Dott + Night School — Carousel


As I was sitting at Grass Stains at Ringer Park this past Saturday, absorbing the lovely sounds of Bathaus, Gerty Farish, and Milo Jones (who does the best drunk Joe Pass impersonation I’ve ever seen), it occurred to me that summer is essentially upon us. While we still have three weeks to go before it becomes official, I think we can safely start to break out our seasonal jams. In my case, this usually means a lot of ’60s girl groups—the Shirelles, Ronettes, Shangri-Las, and Crystals. Carousel, the new split 12” release from Ireland’s Dott and NorCal’s Night School, fits nicely among the works of these artists. Both Dott and Night School clearly draw a great deal of inspiration from girl groups, but the music they create is not slavishly imitative. Their efforts feel familiar, yet fresh, and are perfectly suited for summer spins.

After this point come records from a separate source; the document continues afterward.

(** The requests of a stream, each with its context; other messages have none. *)
Definition requests (rs : list recv) : list (GetCtx * ChaincodeMessage) :=
  omap (λ r, match rv_got r with
             | Ok (Some msg) => if decide (m_Type msg = KEEPALIVE) then None else Some (rv_get r, msg)
             | _ => None
             end) rs.

(** Every request is performed once, in order, and answered. *)
Definition serve (s : S * list ioev) (q : GetCtx * ChaincodeMessage) : S * list ioev :=
  let '(st', r) := perform q.1 (request_of q.2) s.1 in (st', s.2 ++ [IoSend (reply q.2 r)]).

Definition is_terminal (msg : ChaincodeMessage) : bool :=
  bool_decide (m_Type msg = COMPLETED) || bool_decide (m_Type msg = ERROR).

(** A message that does not end the loop. *)
Definition goes_on (r : recv) : Prop :=
  rv_ctx r = None ∧ ∃ msg, rv_got r = Ok (Some msg) ∧ is_terminal msg = false.

(** How the loop ends at a message that ends it. *)
Definition ends (r : recv) (st : S) (res : result Result) : Prop :=
  match res with
  | Err e => rv_ctx r = Some e ∨ rv_got r = Ok None ∨ (∃ e', rv_got r = Err e') ∨
      ∃ msg, rv_got r = Ok (Some msg) ∧ m_Type msg = COMPLETED ∧
        is_ok (UnmarshalResponse (m_Payload msg)) = false
  | Ok x => rv_ctx r = None ∧ ∃ msg, rv_got r = Ok (Some msg) ∧
      r_QueryView x = st_QueryView st ∧
      (m_Type msg = COMPLETED ∧ (∃ rsp, UnmarshalResponse (m_Payload msg) = Ok rsp ∧
         r_Status x = Status rsp ∧ r_Message x = Message rsp ∧ r_Payload x = Payload rsp) ∨
       m_Type msg = ERROR ∧ r_Status x = 500 ∧ r_Message x = m_Payload msg)
  end.

(** The three handlers and the default branch are [serve] with its answer sent. *)
Definition handled (msg : ChaincodeMessage) (g : GetCtx) (st : S) (log : list ioev)
    : S * (list ioev * option goerr) :=
  match m_Type msg with
  | GET_STATE => handleGetState g msg st log
  | PUT_STATE => handlePutState msg st log
  | DEL_STATE => handleDelState msg st log
  | _ => (st, sendError msg (ENew "unsupported chaincode message type %s") log)
  end.

Lemma handled_serve msg g st log :
  is_terminal msg = false → m_Type msg ≠ KEEPALIVE →
  handled msg g st log =
    ((serve (st, log) (g, msg)).1,
     ((serve (st, log) (g, msg)).2,
      ans_send io log (reply msg (perform g (request_of msg) st).2))).
Proof.
  intros Ht Hk. unfold handled, serve, request_of, handleGetState, handlePutState,
    handleDelState, sendError, sendResponse, send, no_collection, perform. simpl.
  unfold is_terminal in Ht. bool_props.
  destruct (m_Type msg); try done.
  - destruct (UnmarshalGetState (m_Payload msg)) as [[key col]|e]; [|done].
    case_bool_decide; case_decide; try done. simpl.
    destruct (st_GetState g key st) as [st' [v|e]]; done.
  - destruct (UnmarshalPutState (m_Payload msg)) as [[[key v] col]|e]; [|done].
    case_bool_decide; case_decide; done.
  - destruct (UnmarshalDelState (m_Payload msg)) as [[key col]|e]; [|done].
    case_bool_decide; case_decide; done.
Qed.

Lemma loop_cons r rest st log :
  loop (r :: rest) st log =
    match rv_ctx r, rv_got r with
    | None, Ok (Some msg) =>
        if is_terminal msg then
          (Some (if decide (m_Type msg = COMPLETED) then completedResult msg st
                 else Ok (errorResult msg st)), st, log)
        else if decide (m_Type msg = KEEPALIVE) then loop rest st log
        else let '(st', (log', e)) := handled msg (rv_get r) st log in
             match e with
             | Some e => (Some (Err e), st', log')
             | None => loop rest st' log'
             end
    | _, _ => loop [r] st log
    end.
Proof.
  cbn [loop]. destruct (rv_ctx r); [done|]. destruct (rv_got r) as [[msg|]|e]; [|done..].
  unfold is_terminal, handled. by destruct (m_Type msg).
Qed.

Lemma loop_exact rs st log out st' log' :
  loop rs st log = (out, st', log') →
  ∃ n, (n ≤ length rs)%nat ∧ Forall goes_on (take n rs) ∧
    (st', log') = foldl serve (st, log) (requests (take n rs)) ∧
    match out with
    | None => n = length rs
    | Some res => (∃ r, rs !! n = Some r ∧ ends r st' res) ∨
        ∃ l m e, log' = l ++ [IoSend m] ∧ ans_send io l m = Some e ∧ res = Err e
    end.
Proof.
  revert st log. induction rs as [|r rest IH]; intros st log.
  { intros [= <- <- <-]. exists 0%nat. split_and!; try done; apply Forall_nil_2. }
  assert (Hstop : ∀ res, ends r st res → (Some res, st, log) = (out, st', log') →
    ∃ n, (n ≤ length (r :: rest))%nat ∧ Forall goes_on (take n (r :: rest)) ∧
      (st', log') = foldl serve (st, log) (requests (take n (r :: rest))) ∧
      match out with
      | None => n = length (r :: rest)
      | Some res => (∃ r0, (r :: rest) !! n = Some r0 ∧ ends r0 st' res) ∨
          ∃ l m e, log' = l ++ [IoSend m] ∧ ans_send io l m = Some e ∧ res = Err e
      end).
  { intros res He [= <- <- <-]. exists 0%nat. split_and!; [lia|apply Forall_nil_2|done|].
    left. by exists r. }
  rewrite loop_cons.
  destruct (rv_ctx r) as [e|] eqn:Hctx.
  { cbn [loop]. rewrite Hctx. apply Hstop. by left. }
  destruct (rv_got r) as [[msg|]|e] eqn:Hgot.
  2:{ cbn [loop]. rewrite Hctx, Hgot. apply Hstop. by right; left. }
  2:{ cbn [loop]. rewrite Hctx, Hgot. destruct (rv_ctx_err r), (errors_Is e io_EOF);
      apply Hstop; right; right; left; eauto. }
  destruct (is_terminal msg) eqn:Hterm.
  { apply Hstop. unfold is_terminal in Hterm. case_decide as Hc.
    - unfold completedResult. destruct (UnmarshalResponse (m_Payload msg)) as [rsp|e] eqn:Hu; simpl.
      + split; [done|]. exists msg. split_and!; try done. left. split; [done|]. by exists rsp.
      + right. right. right. exists msg. by rewrite Hu.
    - apply orb_true_iff in Hterm as [Ht|Ht]; bool_props; [done|]. simpl.
      split; [done|]. exists msg. split_and!; try done. by right. }
  assert (Hgo : goes_on r) by (split; [done|]; by exists msg).
  case_decide as Hk.
  { intros Hl. apply IH in Hl as (n & Hn & Hall & Hfold & Hout). exists (Datatypes.S n).
    assert (Hreq : ∀ l, requests (r :: l) = requests l).
    { intros l. unfold requests. simpl. rewrite Hgot. by rewrite decide_True. }
    rewrite firstn_cons, Hreq.
    split_and!; [simpl; lia|by constructor|done|]. destruct out; [done|simpl; lia]. }
  rewrite (handled_serve msg (rv_get r) st log Hterm Hk).
  assert (Hreq : ∀ l, requests (r :: l) = (rv_get r, msg) :: requests l).
  { intros l. unfold requests. simpl. rewrite Hgot. by rewrite decide_False. }
  destruct (serve (st, log) (rv_get r, msg)) as [st1 log1] eqn:Hserve. simpl.
  destruct (ans_send io log _) as [e|] eqn:Hsend.
  - intros [= <- <- <-]. exists 1%nat. rewrite firstn_cons, take_0, Hreq. cbn [foldl]. rewrite Hserve.
    split_and!; [simpl; lia|by apply Forall_singleton|done|]. right.
    exists log, (reply msg (perform (rv_get r) (request_of msg) st).2), e.
    split_and!; try done. unfold serve in Hserve. simpl in Hserve.
    destruct (perform (rv_get r) (request_of msg) st). by injection Hserve as _ <-.
  - intros Hl. apply IH in Hl as (n & Hn & Hall & Hfold & Hout). exists (Datatypes.S n).
    rewrite firstn_cons, Hreq. cbn [foldl]. rewrite Hserve.
    split_and!; [simpl; lia|by constructor|done|]. destruct out; [done|simpl; lia].
Qed.

(** The first message other than KEEPALIVE registers a named chaincode. *)
Definition registered (rs : list recv) : Prop :=
  ∃ k r msg name,
    Forall (λ r, ∃ m, rv_got r = Ok (Some m) ∧ m_Type m = KEEPALIVE) (take k rs) ∧
    rs !! k = Some r ∧ rv_got r = Ok (Some msg) ∧ m_Type msg = REGISTER ∧
    UnmarshalChaincodeID (m_Payload msg) = Ok name ∧ name ≠ "".

Lemma receiveRegister_ok rs ccid rest :
  receiveRegister rs = Some (Ok ccid, rest) → registered rs.
Proof.
  induction rs as [|r rs IH]; simpl; [done|].
  destruct (rv_got r) as [[msg|]|e] eqn:Hgot; [|done|by case_match].
  case_bool_decide as Hk.
  { intros H. apply IH in H as (k & r' & m & name & Hall & Hr). exists (Datatypes.S k), r', m, name.
    split; [|done]. simpl. constructor; [by exists msg|done]. }
  case_bool_decide as Hreg; [|done]. simpl.
  destruct (UnmarshalChaincodeID (m_Payload msg)) as [name|e] eqn:Hu; [|done].
  case_bool_decide as Hn; [done|]. intros [= <- <-].
  exists 0%nat, r, msg, name. split_and!; try done; apply Forall_nil_2.
Qed.

Definition is_reply (m : OutMsg) : Prop := o_Type m = RESPONSE ∨ o_Type m = ERROR.

Lemma serve_log qs st log :
  ∃ ms, (foldl serve (st, log) qs).2 = log ++ (IoSend <$> ms) ∧ Forall is_reply ms.
Proof.
  revert st log. induction qs as [|q qs IH]; intros st log.
  { exists []. by rewrite app_nil_r. }
  cbn [foldl]. unfold serve at 2. cbn [fst snd].
  destruct (perform q.1 (request_of q.2) st) as [st1 r]. cbn [fst snd].
  destruct (IH st1 (log ++ [IoSend (reply q.2 r)])) as (ms & -> & Hms).
  exists (reply q.2 r :: ms). split; [by rewrite <- app_assoc|]. constructor; [|done].
  destruct r; [by left|by right].
Qed.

The project opens with Dott’s “Car Song,” an immediately likable blast of sunny pop. For a band based out of the UK, Dott does an excellent job simulating a classic California sound—from the background harmonies to the shimmery, cleanly strummed Fender guitars, the group is expertly recalling a certain era and location. Production-wise, the band distinguishes itself from the pack with the inclusion of shoegazy textures and feedback, adding a bit of grit to an ordinarily pristine sound. Dott’s other contribution to the project, “Glue,” is even better—a well-crafted two-and-a-half minute tune full of dynamics and harmony, this song is a must on summer playlists. Overall, Dott reminds me a bit of Beverly, a recent offshoot of Dum Dum Girls that packs a similarly gritty sound while maintaining a strong focus on melody and crisp production.

Night School, interestingly, sounds less Californian than Dott, despite actually being from California. They fare less well on this split, with sloppier production and a weaker sense of dynamics. “Unkind” could be a compelling song, but you would never know it—loud, distorted guitars obscure whatever noteworthy qualities it may have, transforming it into a forgettable two minutes of shoegaze. However, they do contribute a delightful closing track, “Black and Blue,” where the guitars recede for a moment and allow for a beautiful vocal melody to peek through.

You would do well to take 11 minutes of your time and give Carousel (currently out on Graveface Records) a listen. It’s not especially challenging music, but it compliments the warmer weather perfectly, and it will almost certainly put a smile on your face.